Despite the government's leadership paralysis, Japanese people largely remained steadfast in their commitment to recovery. Of course, various issues, such as unemployment, still linger among the approximately 100,000 displaced evacuees from Fukushima. Fukushima's slow recovery also casts a grim outlook on their ability to return home any time soon. Nonetheless, unlike in other countries, no riots, let alone revolution, have taken place despite the government's inept crisis management. From the ashes of Fukushima's nuclear wasteland, Japanese people emerged born again to rediscover their historical potential of maintaining exceptional national solidarity by "bending adversity" into prosperous new beginnings.
Just as in other past crises, such as Japan's surrender in 1945, the 3/11 also functioned as a bitter purgatory allowing the country to shed inefficiencies to realize its full potential. When Abe returned to office in December 2012, he went on to end years of Tokyo's leaderless drift with a series of his signature initiatives, including Abenomics. Moreover, he increasingly looks to leverage Japanese people's oft-overlooked potential. While boosting reconstruction efforts in Fukushima, Abe has been seeking to tap the potential of burgeoning young entrepreneurs who struggle to realize their ambitions in a risk-averse society. Although various challenges still remain, these initiatives represent Abe's eagerness to maximize Japan's potential.
On the fifth anniversary of 3/11, Abe is increasingly setting his sights overseas to showcase Japan's global leadership as this year's G7 chairman At a time most G7 members find themselves enmeshed in multiple regional crises, including the endless Syrian civil war, Tokyo is expanding its global security role and is in a strong position to channel its foreign policy energy around the world. In particular, Japan's incredible track record for recovery from major catastrophes, including 3/11, is a powerful soft power appeal for various development needs around the world. While Japan's competitors, such as China, often prioritize profit above all else, Tokyo could leverage the country's post-crisis reconstruction experience in Fukushima to inspire development recipients to find hope for the future.

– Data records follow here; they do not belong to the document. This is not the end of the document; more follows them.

Lemma td_outputsLoop_trace E d cli ns cl xs root w root' w' :
  traitDef.outputsLoop E d cli ns cl xs root w = (Ok root', w') →
  trace w' = trace w ++
             flat_map (readOf E cli ns cl)
               (filter (λ a, Type_ a = name d) xs).
Proof.
  revert root w. induction xs as [|a xs IH]; intros root w.
  - intros [= _ ->]. by rewrite app_nil_r.
  - destruct (decide (Type_ a = name d)) as [Hty|Hty].
    + rewrite td_outputsLoop_cons by done.
      rewrite filter_cons_True by done. simpl.
      unfold readOf at 1.
      destruct (ToUnstructured E (Ins a)) as [ref| |]; [|done..]. simpl.
      destruct (resolve _ _ _ _ _).1; [|done..].
      intros Hrun. rewrite (IH _ _ Hrun). simpl. by rewrite <- app_assoc.
    + rewrite td_outputsLoop_skip by done.
      rewrite filter_cons_False by done. apply IH.
Qed.

(** X10.  A builder that returns a context has made one read per auxiliary
    it processed, in the order of the auxiliaries, after the read for the
    Base in the workload renderer; the label set of each read is made from
    the common labels, the type and the name of that auxiliary alone: the
    qualifier written for one auxiliary is not in the labels of the next. *)
Theorem X10_one_read_per_auxiliary E d ctx cli ns w root w' :
  let cl := commonLabelsOf (BaseContextLabels ctx) in
  (workloadDef.getTemplateContext E d ctx cli ns w = (Ok root, w') →
   ∃ b cw,
     base ctx = Some b ∧ ToUnstructured E b = Ok cw ∧
     trace w' =
       trace w ++
       (resolve cw cli ns (workloadLabels cl) "").2 ::
       flat_map (readOf E cli ns cl)
         (filter (λ a, Type_ a = AuxiliaryWorkload) (assists ctx))) ∧
  (traitDef.getTemplateContext E d ctx cli ns w = (Ok root, w') →
   trace w' =
     trace w ++
     flat_map (readOf E cli ns cl)
       (filter (λ a, Type_ a = name d) (assists ctx))).
Proof.
  intros cl. split.
  - rewrite wd_getTemplateContext_run.
    destruct (base ctx) as [b|]; [|done].
    destruct (ToUnstructured E b) as [cw| |] eqn:Hcw; [|done..]. simpl.
    destruct (resolve cw cli ns _ "").1 as [object| |] eqn:Hres; [|done..].
    intros Hrun. exists b, cw. split_and!; [done..|].
    rewrite (wd_outputsLoop_trace _ _ _ _ _ _ _ _ _ Hrun). simpl.
    by rewrite <- app_assoc.
  - rewrite td_getTemplateContext_run. apply td_outputsLoop_trace.
Qed.

Lemma X10_witness :
  listedLabels
    (trace (traitDef.getTemplateContext (toyEnv emptyInst) webDef
              (ctxOf [auxOf "web" "svc" "" true; auxOf "web" "ing" "" true])
              (fixedReader [livePod]) "ns" emptyWorld).2)
  = listedLabels
      (trace emptyWorld ++
       flat_map (readOf (toyEnv emptyInst) (fixedReader [livePod]) "ns"
                   (commonLabelsOf
                      (BaseContextLabels
                         (ctxOf [auxOf "web" "svc" "" true;
                                 auxOf "web" "ing" "" true]))))
         (filter (λ a, Type_ a = name webDef)
            (assists (ctxOf [auxOf "web" "svc" "" true;
                             auxOf "web" "ing" "" true])))).
Proof.
  pose (ctx := ctxOf [auxOf "web" "svc" "" true; auxOf "web" "ing" "" true]).
  pose (p := traitDef.getTemplateContext (toyEnv emptyInst) webDef ctx
               (fixedReader [livePod]) "ns" emptyWorld).
  refine (f_equal listedLabels
            (proj2 (X10_one_read_per_auxiliary (toyEnv emptyInst) webDef ctx
                      (fixedReader [livePod]) "ns" emptyWorld
                      (match p.1 with Ok r => r | _ => ∅ end) p.2) _)).
  vm_compute. reflexivity.
Defined.

(** The two listings of the example: each holds the name of its own
    auxiliary and not the name of the other. *)
Example listings_do_not_accumulate :
  listedLabels
    (trace (traitDef.getTemplateContext (toyEnv emptyInst) webDef
              (ctxOf [auxOf "web" "svc" "" true; auxOf "web" "ing" "" true])
              (fixedReader [livePod]) "ns" emptyWorld).2)
  = [ {[ oam.TraitTypeLabel := "web"; oam.TraitResource := "svc";
         oam.LabelAppName := "shop"; oam.LabelAppComponent := "web" ]};
      {[ oam.TraitTypeLabel := "web"; oam.TraitResource := "ing";
         oam.LabelAppName := "shop"; oam.LabelAppComponent := "web" ]} ].
Proof. vm_compute. reflexivity. Qed.

(** ** Health and status *)

Lemma checkHealth_no_json E root t w :
  (∀ js, Marshal E (VMap root) ≠ Ok js) →
  checkHealth E root t w = (wrapErr "json marshal template context"
                              match Marshal E (VMap root) with
                              | Ok _ => Panic
                              | Err e => Err e
                              | Panic => Panic
                              end, w).
Proof.
  intros Hno. unfold checkHealth, bind, lift.
  destruct (Marshal E (VMap root)) as [js| |]; [by destruct (Hno js)|done..].
Qed.

Lemma getStatusMessage_no_json E root t w :
  (∀ js, Marshal E (VMap root) ≠ Ok js) →
  getStatusMessage E root t w = (wrapErr "json marshal template context"
                                   match Marshal E (VMap root) with
                                   | Ok _ => Panic
                                   | Err e => Err e
                                   | Panic => Panic
                                   end, w).
Proof.
  intros Hno. unfold getStatusMessage, bind, lift.
  destruct (Marshal E (VMap root)) as [js| |]; [by destruct (Hno js)|done..].
Qed.

Lemma checkHealth_ok_iff E root t w b :
  (checkHealth E root t w).1 = Ok b ↔
  ∃ js inst,
    Marshal E (VMap root) = Ok js ∧
    Compile E ("context: " +:+ js +:+ newline +:+ t) = Ok inst ∧
    Lookup inst "isHealth" = CBool b.
Proof.
  destruct (Marshal E (VMap root)) as [js| |] eqn:Hm.
  - rewrite (checkHealth_run _ _ _ _ _ Hm). simpl.
    destruct (Compile E _) as [inst| |] eqn:Hc; simpl.
    + unfold HealthCheckPolicy. split.
      * destruct (Lookup inst "isHealth") eqn:Hf; simpl; try done.
        intros [= <-]. by exists js, inst.
      * intros (js' & inst' & [= <-] & Hc' & Hf). rewrite Hc in Hc'.
        injection Hc' as <-. by rewrite Hf.
    + split; [done|]. intros (js' & inst' & [= <-] & Hc' & _). congruence.
    + split; [done|]. intros (js' & inst' & [= <-] & Hc' & _). congruence.
  - rewrite checkHealth_no_json by congruence. rewrite Hm. simpl.
    split; [done|]. by intros (? & ? & ? & _).
  - rewrite checkHealth_no_json by congruence. rewrite Hm. simpl.
    split; [done|]. by intros (? & ? & ? & _).
Qed.

Lemma getStatusMessage_ok_iff E root t w s :
  (getStatusMessage E root t w).1 = Ok s ↔
  ∃ js inst,
    Marshal E (VMap root) = Ok js ∧
    Compile E ("context: " +:+ js +:+ newline +:+ t) = Ok inst ∧
    Lookup inst "message" = CString s.
Proof.
  destruct (Marshal E (VMap root)) as [js| |] eqn:Hm.
  - rewrite (getStatusMessage_run _ _ _ _ _ Hm). simpl.
    destruct (Compile E _) as [inst| |] eqn:Hc; simpl.
    + unfold CustomMessage. split.
      * destruct (Lookup inst "message") eqn:Hf; simpl; try done.
        intros [= <-]. by exists js, inst.
      * intros (js' & inst' & [= <-] & Hc' & Hf). rewrite Hc in Hc'.
        injection Hc' as <-. by rewrite Hf.
    + split; [done|]. intros (js' & inst' & [= <-] & Hc' & _). congruence.
    + split; [done|]. intros (js' & inst' & [= <-] & Hc' & _). congruence.
  - rewrite getStatusMessage_no_json by congruence. rewrite Hm. simpl.
    split; [done|]. by intros (? & ? & ? & _).
  - rewrite getStatusMessage_no_json by congruence. rewrite Hm. simpl.
    split; [done|]. by intros (? & ? & ? & _).
Qed.

(** What follows the builder in [HealthCheck] and [Status]. *)
Lemma after_context {A} (c : M World (gmap string value))
    (k : gmap string value → M World A) w :
  (let! tc := withMessage "get template context" c in k tc) w =
    match c w with
    | (Ok root, w1) => k root w1
    | (Err e, w1) => (Err (WithMessage e "get template context"), w1)
    | (Panic, w1) => (Panic, w1)
    end.
Proof. unfold bind, withMessage. by destruct (c w) as [[root| |] w1]. Qed.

As spring dawns on snow-heavy Fukushima, a veteran carpenter Yasumasa Igari busily saws wood to meet the growing local demand for his business. Igari, a 66 year-old Naraha native, immediately resumed his occupation when his hometown reopened last year and feels a sense of mission to contribute his artisanship to Fukushima's reconstruction. To be sure, Fukushima's reconstruction is far from finished. Yet, Igari's commitment to "bending adversity" is a living testimony to Japan's national potential its people rediscovered after 3/11. Five years after Fukushima, Tokyo's leadership has largely caught up with its people's forward-looking pursuit of a better future. As Abe looks to boost Japan's global leadership this year, nothing could be a more powerful soft power appeal than the country's own track record for weathering apocalyptic crises.
Joshua W. Walker, PhD (@drjwalk) leads the Japan work at the German Marshall Fund of the United States, teaches Security Policy at George Washington University and is the Founding Dean of the APCO Institute where Hidetoshi Azuma is an Adjunct Fellow and Master's student studying Security Policy at GWU.